Data provided section start
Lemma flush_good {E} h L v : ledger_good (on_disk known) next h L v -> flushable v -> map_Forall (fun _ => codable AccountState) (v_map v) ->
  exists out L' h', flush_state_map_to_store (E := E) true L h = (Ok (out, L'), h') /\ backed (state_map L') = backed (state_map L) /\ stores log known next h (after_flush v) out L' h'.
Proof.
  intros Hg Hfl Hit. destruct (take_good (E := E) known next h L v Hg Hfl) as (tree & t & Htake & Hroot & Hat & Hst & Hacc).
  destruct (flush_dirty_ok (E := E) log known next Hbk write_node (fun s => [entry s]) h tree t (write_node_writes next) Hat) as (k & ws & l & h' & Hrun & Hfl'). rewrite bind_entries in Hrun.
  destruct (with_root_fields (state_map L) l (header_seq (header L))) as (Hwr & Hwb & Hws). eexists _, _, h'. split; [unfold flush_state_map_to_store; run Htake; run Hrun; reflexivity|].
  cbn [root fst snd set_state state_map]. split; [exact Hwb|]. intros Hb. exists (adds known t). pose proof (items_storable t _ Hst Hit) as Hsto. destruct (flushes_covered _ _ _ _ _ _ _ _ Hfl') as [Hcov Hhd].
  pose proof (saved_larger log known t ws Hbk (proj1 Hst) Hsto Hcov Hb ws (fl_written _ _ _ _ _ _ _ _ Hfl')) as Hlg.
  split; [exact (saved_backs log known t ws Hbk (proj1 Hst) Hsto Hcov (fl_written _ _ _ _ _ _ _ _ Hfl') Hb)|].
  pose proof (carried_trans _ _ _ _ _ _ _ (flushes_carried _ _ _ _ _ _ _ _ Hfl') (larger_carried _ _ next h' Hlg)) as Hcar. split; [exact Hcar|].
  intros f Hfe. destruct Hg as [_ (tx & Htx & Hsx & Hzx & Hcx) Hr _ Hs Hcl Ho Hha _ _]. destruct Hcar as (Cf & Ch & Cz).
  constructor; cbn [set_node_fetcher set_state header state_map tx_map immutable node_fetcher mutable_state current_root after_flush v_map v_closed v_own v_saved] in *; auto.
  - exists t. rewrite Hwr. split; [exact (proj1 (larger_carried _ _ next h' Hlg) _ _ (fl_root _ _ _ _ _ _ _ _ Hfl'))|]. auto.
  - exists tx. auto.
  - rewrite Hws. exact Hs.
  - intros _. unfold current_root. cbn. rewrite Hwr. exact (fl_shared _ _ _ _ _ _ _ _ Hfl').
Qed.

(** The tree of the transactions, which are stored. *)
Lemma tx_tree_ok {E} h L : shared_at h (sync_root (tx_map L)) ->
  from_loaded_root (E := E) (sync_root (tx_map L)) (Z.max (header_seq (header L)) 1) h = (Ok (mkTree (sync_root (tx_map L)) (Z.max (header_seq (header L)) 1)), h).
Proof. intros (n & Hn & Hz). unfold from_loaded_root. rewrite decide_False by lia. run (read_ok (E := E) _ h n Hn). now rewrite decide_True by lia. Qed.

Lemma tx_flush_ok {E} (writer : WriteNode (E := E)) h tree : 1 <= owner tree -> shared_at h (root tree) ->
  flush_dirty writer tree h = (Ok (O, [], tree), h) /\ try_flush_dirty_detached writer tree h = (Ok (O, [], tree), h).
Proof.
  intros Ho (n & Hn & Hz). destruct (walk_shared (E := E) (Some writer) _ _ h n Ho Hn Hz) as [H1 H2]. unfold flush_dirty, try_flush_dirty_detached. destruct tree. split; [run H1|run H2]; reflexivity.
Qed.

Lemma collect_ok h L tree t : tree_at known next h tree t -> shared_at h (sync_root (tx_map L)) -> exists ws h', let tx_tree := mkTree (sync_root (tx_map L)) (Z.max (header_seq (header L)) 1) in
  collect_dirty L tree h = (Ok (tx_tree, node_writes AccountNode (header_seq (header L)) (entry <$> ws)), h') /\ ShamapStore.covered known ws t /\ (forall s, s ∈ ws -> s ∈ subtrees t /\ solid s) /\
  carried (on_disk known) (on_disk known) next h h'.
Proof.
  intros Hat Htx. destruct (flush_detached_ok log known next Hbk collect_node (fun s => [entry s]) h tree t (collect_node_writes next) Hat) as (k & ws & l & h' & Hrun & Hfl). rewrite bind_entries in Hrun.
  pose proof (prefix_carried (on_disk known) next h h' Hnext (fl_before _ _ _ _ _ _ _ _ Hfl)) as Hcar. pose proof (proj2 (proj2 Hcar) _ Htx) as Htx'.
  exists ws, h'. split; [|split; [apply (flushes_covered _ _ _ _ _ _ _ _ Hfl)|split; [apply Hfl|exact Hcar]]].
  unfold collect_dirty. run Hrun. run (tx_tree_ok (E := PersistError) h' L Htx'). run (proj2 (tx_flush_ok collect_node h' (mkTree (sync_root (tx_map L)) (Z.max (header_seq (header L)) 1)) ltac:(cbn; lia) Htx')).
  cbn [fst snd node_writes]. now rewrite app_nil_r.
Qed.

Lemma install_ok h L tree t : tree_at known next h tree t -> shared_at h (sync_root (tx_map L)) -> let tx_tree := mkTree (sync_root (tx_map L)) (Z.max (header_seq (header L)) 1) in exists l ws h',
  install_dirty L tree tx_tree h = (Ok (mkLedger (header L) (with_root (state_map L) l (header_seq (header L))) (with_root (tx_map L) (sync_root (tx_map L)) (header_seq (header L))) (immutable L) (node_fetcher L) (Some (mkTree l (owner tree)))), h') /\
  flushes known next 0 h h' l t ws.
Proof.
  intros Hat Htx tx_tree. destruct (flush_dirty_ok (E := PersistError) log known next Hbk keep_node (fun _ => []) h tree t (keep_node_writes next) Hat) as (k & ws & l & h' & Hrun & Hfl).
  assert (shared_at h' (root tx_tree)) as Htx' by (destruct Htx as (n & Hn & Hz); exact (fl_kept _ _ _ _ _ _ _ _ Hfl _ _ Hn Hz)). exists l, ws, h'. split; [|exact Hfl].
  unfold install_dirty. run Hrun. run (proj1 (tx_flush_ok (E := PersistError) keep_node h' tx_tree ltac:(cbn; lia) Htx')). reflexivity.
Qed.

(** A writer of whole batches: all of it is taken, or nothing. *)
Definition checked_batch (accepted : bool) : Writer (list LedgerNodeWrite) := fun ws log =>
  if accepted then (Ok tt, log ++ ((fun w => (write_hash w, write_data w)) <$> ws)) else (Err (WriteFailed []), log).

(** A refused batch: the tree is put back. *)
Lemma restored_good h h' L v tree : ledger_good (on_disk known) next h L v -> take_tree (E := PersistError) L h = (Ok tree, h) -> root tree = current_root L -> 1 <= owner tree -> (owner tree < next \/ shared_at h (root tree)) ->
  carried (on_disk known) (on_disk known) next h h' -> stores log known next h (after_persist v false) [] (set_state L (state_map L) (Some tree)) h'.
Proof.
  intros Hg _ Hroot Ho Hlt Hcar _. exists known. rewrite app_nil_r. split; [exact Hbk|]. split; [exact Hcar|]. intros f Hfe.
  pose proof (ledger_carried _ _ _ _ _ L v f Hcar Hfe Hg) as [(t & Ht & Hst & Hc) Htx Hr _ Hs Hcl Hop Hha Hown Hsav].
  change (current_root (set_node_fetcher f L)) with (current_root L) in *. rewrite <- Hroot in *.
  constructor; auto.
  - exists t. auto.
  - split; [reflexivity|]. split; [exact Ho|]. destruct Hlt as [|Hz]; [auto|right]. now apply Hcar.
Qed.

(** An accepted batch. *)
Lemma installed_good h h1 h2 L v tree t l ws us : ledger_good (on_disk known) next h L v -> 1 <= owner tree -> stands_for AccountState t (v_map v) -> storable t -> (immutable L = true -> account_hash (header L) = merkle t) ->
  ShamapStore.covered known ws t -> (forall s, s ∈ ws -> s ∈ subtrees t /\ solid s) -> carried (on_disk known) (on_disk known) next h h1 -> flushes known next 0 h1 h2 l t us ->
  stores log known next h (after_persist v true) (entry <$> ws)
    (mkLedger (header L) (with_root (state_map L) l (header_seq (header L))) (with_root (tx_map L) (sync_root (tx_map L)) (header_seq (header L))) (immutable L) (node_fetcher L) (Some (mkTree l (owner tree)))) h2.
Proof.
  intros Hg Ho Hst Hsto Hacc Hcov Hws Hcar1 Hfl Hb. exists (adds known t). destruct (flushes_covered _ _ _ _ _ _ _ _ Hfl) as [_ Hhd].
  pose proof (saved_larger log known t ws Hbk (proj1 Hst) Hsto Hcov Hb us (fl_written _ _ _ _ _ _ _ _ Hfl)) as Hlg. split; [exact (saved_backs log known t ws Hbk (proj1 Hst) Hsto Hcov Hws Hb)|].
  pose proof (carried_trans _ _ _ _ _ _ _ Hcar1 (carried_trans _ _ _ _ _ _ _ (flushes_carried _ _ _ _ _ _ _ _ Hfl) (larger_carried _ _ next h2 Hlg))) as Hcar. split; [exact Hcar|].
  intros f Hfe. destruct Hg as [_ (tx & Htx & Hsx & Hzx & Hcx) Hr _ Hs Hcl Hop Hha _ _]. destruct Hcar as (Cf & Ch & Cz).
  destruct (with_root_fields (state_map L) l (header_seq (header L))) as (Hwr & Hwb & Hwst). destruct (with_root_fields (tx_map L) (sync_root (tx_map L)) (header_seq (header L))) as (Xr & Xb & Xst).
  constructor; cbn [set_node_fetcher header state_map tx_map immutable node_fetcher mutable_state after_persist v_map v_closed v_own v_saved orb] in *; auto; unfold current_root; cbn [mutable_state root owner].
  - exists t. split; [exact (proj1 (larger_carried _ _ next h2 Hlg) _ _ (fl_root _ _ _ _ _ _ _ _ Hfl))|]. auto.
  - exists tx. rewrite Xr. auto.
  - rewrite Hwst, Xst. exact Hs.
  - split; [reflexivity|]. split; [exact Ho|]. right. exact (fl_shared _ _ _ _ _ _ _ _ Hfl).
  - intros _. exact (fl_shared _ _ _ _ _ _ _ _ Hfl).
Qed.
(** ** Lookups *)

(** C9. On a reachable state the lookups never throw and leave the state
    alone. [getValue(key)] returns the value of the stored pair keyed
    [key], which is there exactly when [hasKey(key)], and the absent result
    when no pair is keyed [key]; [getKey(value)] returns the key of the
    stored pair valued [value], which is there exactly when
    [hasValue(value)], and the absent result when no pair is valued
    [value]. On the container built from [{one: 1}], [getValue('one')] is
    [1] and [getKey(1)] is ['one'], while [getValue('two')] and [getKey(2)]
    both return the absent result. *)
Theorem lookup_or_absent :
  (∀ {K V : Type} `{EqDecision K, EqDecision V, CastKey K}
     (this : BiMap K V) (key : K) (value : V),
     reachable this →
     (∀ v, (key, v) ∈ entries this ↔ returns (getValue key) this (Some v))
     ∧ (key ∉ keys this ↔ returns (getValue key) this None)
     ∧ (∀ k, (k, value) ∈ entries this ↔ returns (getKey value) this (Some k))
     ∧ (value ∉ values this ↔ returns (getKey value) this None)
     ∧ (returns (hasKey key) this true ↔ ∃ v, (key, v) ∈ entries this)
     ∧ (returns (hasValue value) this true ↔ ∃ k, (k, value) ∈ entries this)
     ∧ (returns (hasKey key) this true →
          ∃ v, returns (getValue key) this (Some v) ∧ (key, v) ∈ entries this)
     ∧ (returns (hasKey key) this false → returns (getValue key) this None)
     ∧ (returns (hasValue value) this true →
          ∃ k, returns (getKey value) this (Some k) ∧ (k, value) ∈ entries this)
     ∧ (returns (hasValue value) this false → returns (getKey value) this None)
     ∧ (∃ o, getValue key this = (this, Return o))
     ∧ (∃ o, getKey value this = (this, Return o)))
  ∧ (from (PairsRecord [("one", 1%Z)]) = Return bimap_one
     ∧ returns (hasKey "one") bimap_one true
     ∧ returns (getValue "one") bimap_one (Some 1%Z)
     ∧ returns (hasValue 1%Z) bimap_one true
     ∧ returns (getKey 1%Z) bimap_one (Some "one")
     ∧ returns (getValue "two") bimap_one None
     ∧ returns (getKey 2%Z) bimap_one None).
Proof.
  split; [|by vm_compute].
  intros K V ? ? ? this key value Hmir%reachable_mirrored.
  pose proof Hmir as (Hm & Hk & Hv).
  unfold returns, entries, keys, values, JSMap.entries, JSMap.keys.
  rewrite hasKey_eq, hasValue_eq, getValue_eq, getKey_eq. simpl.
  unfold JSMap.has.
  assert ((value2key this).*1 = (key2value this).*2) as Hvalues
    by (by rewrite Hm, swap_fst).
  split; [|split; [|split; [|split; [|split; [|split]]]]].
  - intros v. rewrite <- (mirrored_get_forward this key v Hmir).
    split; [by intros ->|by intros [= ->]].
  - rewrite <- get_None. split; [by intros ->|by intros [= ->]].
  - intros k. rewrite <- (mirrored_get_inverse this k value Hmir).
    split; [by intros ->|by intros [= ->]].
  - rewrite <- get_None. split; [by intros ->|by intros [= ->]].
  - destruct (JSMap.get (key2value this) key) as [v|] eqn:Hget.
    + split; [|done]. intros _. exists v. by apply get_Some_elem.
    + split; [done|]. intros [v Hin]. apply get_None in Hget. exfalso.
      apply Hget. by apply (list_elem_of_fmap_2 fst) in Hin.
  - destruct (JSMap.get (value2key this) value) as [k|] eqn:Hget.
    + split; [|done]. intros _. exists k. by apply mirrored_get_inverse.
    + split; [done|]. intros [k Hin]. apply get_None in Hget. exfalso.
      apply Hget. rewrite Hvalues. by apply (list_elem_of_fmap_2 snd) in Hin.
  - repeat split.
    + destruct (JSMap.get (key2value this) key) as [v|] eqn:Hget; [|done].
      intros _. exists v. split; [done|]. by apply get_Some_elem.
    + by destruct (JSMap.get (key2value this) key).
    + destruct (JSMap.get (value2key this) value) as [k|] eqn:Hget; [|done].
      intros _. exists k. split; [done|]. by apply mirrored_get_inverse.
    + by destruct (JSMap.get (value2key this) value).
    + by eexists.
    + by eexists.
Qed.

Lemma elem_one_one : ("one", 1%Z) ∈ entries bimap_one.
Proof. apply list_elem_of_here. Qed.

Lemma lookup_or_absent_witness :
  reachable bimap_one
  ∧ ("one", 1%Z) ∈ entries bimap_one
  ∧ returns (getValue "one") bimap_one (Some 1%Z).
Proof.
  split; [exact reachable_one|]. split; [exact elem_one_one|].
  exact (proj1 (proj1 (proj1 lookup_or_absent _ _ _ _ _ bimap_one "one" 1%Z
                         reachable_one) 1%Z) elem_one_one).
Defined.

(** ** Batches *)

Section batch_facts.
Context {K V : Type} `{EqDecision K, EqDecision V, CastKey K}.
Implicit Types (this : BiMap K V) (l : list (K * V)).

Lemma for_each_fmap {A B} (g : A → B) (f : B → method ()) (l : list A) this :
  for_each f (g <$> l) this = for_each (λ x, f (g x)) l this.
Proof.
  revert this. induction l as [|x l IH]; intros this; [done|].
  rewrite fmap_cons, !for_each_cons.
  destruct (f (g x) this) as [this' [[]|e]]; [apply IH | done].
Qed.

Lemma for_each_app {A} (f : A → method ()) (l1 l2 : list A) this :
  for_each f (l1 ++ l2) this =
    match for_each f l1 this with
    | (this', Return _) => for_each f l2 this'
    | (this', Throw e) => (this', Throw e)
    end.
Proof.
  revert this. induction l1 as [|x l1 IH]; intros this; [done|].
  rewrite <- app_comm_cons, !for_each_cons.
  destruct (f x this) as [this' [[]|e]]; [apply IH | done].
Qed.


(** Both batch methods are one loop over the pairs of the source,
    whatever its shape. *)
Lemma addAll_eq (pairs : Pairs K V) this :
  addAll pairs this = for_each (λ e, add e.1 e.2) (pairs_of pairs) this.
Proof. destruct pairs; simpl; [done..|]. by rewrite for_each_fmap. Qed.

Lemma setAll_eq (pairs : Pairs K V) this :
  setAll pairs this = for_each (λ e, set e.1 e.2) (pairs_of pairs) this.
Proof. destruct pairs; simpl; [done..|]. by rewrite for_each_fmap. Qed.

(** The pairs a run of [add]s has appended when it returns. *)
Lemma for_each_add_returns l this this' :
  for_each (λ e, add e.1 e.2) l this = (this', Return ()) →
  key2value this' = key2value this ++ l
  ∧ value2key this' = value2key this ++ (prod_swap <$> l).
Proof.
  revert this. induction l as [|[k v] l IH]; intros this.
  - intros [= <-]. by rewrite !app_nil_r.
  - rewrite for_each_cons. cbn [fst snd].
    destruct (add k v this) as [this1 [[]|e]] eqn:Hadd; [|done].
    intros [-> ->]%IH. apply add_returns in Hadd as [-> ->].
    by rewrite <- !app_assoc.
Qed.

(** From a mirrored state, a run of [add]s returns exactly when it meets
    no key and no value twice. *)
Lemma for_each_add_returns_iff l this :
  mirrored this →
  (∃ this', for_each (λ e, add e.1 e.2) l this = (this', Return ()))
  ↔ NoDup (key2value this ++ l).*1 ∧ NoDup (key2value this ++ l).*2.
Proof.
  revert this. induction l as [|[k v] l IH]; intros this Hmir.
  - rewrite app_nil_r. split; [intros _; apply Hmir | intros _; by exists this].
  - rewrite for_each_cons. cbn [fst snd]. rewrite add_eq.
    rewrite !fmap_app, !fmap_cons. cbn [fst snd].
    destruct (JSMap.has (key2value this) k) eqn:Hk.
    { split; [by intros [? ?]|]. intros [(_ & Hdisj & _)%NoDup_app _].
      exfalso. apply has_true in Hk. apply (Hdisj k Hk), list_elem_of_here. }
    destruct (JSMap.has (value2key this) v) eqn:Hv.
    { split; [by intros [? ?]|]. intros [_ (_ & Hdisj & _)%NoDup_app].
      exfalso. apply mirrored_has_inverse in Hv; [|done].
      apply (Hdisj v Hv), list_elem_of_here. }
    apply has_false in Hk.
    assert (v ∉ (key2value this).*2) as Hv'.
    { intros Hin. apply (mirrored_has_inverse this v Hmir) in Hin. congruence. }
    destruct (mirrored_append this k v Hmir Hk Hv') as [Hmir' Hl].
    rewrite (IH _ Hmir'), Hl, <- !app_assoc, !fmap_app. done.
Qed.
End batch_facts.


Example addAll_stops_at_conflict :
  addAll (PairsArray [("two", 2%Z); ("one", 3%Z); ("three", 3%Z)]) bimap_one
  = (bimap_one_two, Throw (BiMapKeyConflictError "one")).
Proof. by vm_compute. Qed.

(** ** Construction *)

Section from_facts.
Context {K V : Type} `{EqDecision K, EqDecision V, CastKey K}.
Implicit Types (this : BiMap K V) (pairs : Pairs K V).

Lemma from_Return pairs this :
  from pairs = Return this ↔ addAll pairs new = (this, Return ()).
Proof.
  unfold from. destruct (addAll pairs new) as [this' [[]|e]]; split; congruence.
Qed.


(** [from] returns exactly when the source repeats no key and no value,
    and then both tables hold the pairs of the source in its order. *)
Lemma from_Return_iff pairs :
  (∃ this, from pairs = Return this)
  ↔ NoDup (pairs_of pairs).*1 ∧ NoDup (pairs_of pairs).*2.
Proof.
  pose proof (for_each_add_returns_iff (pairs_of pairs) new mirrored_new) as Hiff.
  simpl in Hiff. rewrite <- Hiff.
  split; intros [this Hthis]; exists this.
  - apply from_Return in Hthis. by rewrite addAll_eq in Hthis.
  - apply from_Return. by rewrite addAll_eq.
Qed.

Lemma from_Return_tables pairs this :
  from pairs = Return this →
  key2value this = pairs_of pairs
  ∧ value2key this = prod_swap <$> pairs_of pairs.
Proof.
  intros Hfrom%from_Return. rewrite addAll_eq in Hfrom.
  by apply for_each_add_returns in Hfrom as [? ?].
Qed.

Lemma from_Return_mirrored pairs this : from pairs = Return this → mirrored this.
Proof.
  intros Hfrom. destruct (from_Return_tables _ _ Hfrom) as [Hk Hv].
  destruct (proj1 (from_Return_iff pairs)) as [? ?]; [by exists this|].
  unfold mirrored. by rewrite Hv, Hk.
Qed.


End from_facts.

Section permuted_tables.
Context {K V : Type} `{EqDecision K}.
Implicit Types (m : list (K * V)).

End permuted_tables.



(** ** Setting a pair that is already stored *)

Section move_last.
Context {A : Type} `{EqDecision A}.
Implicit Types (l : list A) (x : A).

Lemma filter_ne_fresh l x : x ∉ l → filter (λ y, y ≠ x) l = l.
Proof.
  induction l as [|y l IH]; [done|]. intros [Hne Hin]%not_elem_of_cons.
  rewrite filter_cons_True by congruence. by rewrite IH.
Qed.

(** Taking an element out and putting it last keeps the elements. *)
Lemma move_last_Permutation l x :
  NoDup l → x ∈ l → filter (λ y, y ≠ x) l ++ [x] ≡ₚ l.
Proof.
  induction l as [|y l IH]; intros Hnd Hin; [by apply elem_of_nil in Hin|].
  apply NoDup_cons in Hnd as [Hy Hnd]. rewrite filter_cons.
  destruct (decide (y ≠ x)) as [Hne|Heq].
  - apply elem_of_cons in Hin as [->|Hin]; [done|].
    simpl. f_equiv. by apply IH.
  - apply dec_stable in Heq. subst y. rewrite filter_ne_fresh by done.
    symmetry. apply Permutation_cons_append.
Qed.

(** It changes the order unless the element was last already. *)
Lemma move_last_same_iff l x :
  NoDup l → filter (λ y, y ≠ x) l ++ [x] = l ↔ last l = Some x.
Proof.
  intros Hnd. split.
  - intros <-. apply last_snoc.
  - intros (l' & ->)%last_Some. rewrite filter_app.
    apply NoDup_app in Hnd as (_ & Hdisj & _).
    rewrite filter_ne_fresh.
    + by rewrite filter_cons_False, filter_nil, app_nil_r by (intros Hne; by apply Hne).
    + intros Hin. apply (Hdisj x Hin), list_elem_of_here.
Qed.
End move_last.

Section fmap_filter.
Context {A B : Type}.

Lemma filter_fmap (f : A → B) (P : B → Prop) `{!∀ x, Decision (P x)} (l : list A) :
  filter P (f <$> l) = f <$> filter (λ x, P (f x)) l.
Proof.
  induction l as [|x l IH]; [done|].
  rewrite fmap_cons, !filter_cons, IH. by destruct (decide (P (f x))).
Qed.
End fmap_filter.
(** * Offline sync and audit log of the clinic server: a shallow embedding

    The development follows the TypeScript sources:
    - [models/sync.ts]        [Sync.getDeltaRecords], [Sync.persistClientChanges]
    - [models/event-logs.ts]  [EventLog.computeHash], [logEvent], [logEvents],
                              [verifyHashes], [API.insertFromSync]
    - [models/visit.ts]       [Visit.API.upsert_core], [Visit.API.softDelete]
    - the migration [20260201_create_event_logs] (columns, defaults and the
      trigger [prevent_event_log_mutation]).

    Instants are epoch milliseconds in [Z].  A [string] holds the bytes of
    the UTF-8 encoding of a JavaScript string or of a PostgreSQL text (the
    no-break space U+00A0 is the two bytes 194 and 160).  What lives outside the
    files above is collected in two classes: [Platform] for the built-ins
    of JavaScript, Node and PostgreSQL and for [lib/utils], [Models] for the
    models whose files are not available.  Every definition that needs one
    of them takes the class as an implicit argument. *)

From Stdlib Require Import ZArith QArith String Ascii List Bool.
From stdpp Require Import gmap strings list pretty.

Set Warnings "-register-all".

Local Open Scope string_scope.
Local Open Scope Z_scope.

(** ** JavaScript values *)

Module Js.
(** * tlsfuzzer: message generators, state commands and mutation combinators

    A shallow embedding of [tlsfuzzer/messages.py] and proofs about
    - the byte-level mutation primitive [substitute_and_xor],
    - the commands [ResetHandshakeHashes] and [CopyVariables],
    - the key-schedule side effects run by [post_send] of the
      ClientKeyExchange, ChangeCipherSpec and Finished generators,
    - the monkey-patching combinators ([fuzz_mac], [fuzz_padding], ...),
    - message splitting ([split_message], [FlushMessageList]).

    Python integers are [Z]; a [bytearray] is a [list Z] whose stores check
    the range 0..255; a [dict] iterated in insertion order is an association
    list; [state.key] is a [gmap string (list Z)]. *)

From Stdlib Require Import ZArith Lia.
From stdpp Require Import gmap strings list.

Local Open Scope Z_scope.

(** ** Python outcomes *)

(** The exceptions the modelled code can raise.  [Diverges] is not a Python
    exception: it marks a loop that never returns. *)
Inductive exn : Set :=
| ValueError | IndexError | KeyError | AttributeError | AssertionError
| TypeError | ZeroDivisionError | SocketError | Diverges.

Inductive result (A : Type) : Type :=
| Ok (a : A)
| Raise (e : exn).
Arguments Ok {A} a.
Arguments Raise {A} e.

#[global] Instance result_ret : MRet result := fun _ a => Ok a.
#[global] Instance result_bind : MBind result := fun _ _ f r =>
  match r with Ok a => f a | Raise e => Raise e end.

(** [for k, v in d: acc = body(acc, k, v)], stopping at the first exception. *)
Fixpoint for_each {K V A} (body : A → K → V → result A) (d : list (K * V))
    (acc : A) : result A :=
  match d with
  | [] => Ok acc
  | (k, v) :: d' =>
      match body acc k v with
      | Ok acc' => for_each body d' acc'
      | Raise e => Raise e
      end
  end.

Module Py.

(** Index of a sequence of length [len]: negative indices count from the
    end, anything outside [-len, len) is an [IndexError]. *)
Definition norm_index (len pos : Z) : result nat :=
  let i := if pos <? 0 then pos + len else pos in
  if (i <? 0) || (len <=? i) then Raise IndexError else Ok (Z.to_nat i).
Data provided section end
* **About this exercise**
Among the lines above, find those with the string "exfalso" and copy them.

* **Solution to the exercise**
    + split; [done|]. intros [v Hin]. apply get_None in Hget. exfalso.
    + split; [done|]. intros [k Hin]. apply get_None in Hget. exfalso.
      exfalso. apply has_true in Hk. apply (Hdisj k Hk), list_elem_of_here. }
      exfalso. apply mirrored_has_inverse in Hv; [|done].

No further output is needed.